**DATASET ENTRIES**.
(* ===== verification/SortKeyFacts.v ===== *)
(** * Sort keys are ordered as the values

    About [SortKey.v]: each piece of a key carries its own end and orders as what it was
    written from, so the keys of several columns written end to end order column after
    column. *)

From Stdlib Require Import SpecFloat.
From S2P Require Import Prelude Values Errors Bytes Order Collation CollationFacts.
From S2P Require Import Compare SortKey.

#[local] Open Scope Z_scope.

(** ** Keys *)

(** On [P], the bytes [key] writes order as [c], whatever follows them. *)
Definition keyed_by {A} (P : A → Prop) (key : A → list Z) (c : A → A → comparison) : Prop :=
  ∀ a b u v, P a → P b →
    compare_sequences (key a ++ u) (key b ++ v) None = then_with (c a b) (compare_sequences u v None).

Lemma then_with_assoc a b c : then_with (then_with a b) c = then_with a (then_with b c).
Proof. by destruct a. Qed.

Lemma keyed_app {A} (P : A → Prop) k1 c1 k2 c2 :
  keyed_by P k1 c1 → keyed_by P k2 c2 →
  keyed_by P (λ x, k1 x ++ k2 x) (λ x y, then_with (c1 x y) (c2 x y)).
Proof.
  intros H1 H2 a b u v Pa Pb. rewrite <- !(assoc_L (++)), H1, H2 by done. by rewrite then_with_assoc.
Qed.

Lemma keyed_map {A B} (f : A → B) (P : A → Prop) (Q : B → Prop) key c :
  keyed_by Q key c → (∀ x, P x → Q (f x)) → keyed_by P (λ x, key (f x)) (λ x y, c (f x) (f y)).
Proof. intros Hk HP a b u v Pa Pb. apply Hk; auto. Qed.

Lemma keyed_ext {A} (P : A → Prop) key key' c c' :
  keyed_by P key c → (∀ x, P x → key' x = key x) → (∀ x y, P x → P y → c' x y = c x y) →
  keyed_by P key' c'.
Proof. intros Hk He Hc a b u v Pa Pb. rewrite !He, Hc by done. by apply Hk. Qed.

Lemma keyed_cons {A} (P : A → Prop) x key c : keyed_by P key c → keyed_by P (λ a, x :: key a) c.
Proof. intros Hk a b u v Pa Pb. simpl. rewrite Z.compare_refl. by apply Hk. Qed.

Lemma keyed_nil {A} (P : A → Prop) : keyed_by P (λ _, []) (λ _ _, Eq).
Proof. done. Qed.

Lemma keyed_byte : keyed_by (λ _, True) (λ x, [x]) Z.compare.
Proof. intros a b u v _ _. done. Qed.

(** Equal keys are those of equal elements. *)
Lemma keyed_eq {A} (P : A → Prop) key c a b :
  keyed_by P key c → P a → P b → key a = key b ↔ c a b = Eq.
Proof.
  intros Hk Pa Pb. specialize (Hk a b [] [] Pa Pb). rewrite !app_nil_r in Hk.
  assert (Heq : ∀ l l' : list Z, compare_sequences l l' None = Eq ↔ l = l').
  { induction l as [|x l IH]; intros [|y l']; simpl; try done.
    destruct (Z.compare_spec x y); simpl; [rewrite IH; naive_solver|naive_solver lia..]. }
  rewrite <- Heq, Hk. by destruct (c a b).
Qed.

(** ** Big-endian integers *)

Lemma to_be_bytes_mod n x : to_be_bytes n (x mod 256 ^ Z.of_nat n) = to_be_bytes n x.
Proof.
  assert (H : ∀ n m, (n ≤ m)%nat → to_be_bytes n (x mod 256 ^ Z.of_nat m) = to_be_bytes n x).
  { clear n. induction n as [|n IH]; intros m Hm; simpl; [done|]. rewrite IH by lia. f_equal.
    replace (Z.of_nat m) with (Z.of_nat n + (1 + (Z.of_nat m - Z.of_nat n - 1))) by lia.
    rewrite !Z.pow_add_r by lia. change (256 ^ 1) with 256.
    rewrite Z.rem_mul_r; [|apply Z.pow_nonzero; lia|].
    2: { apply Z.mul_pos_pos; [lia|]. apply Z.pow_pos_nonneg; lia. }
    rewrite (Z.mul_comm (256 ^ Z.of_nat n)), Z.div_add by (apply Z.pow_nonzero; lia).
    rewrite Z.div_small by (apply Z.mod_pos_bound, Z.pow_pos_nonneg; lia). rewrite Z.add_0_l.
    rewrite Z.rem_mul_r; [|lia|apply Z.pow_pos_nonneg; lia].
    rewrite (Z.mul_comm 256), Z.mod_add, Z.mod_mod by lia. done. }
  apply H. lia.
Qed.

**WORK TASK**. Check each line of the data above for the string "None", and copy the ones that have it.

**COMPLETED TASK**.
    compare_sequences (key a ++ u) (key b ++ v) None = then_with (c a b) (compare_sequences u v None).
  assert (Heq : ∀ l l' : list Z, compare_sequences l l' None = Eq ↔ l = l').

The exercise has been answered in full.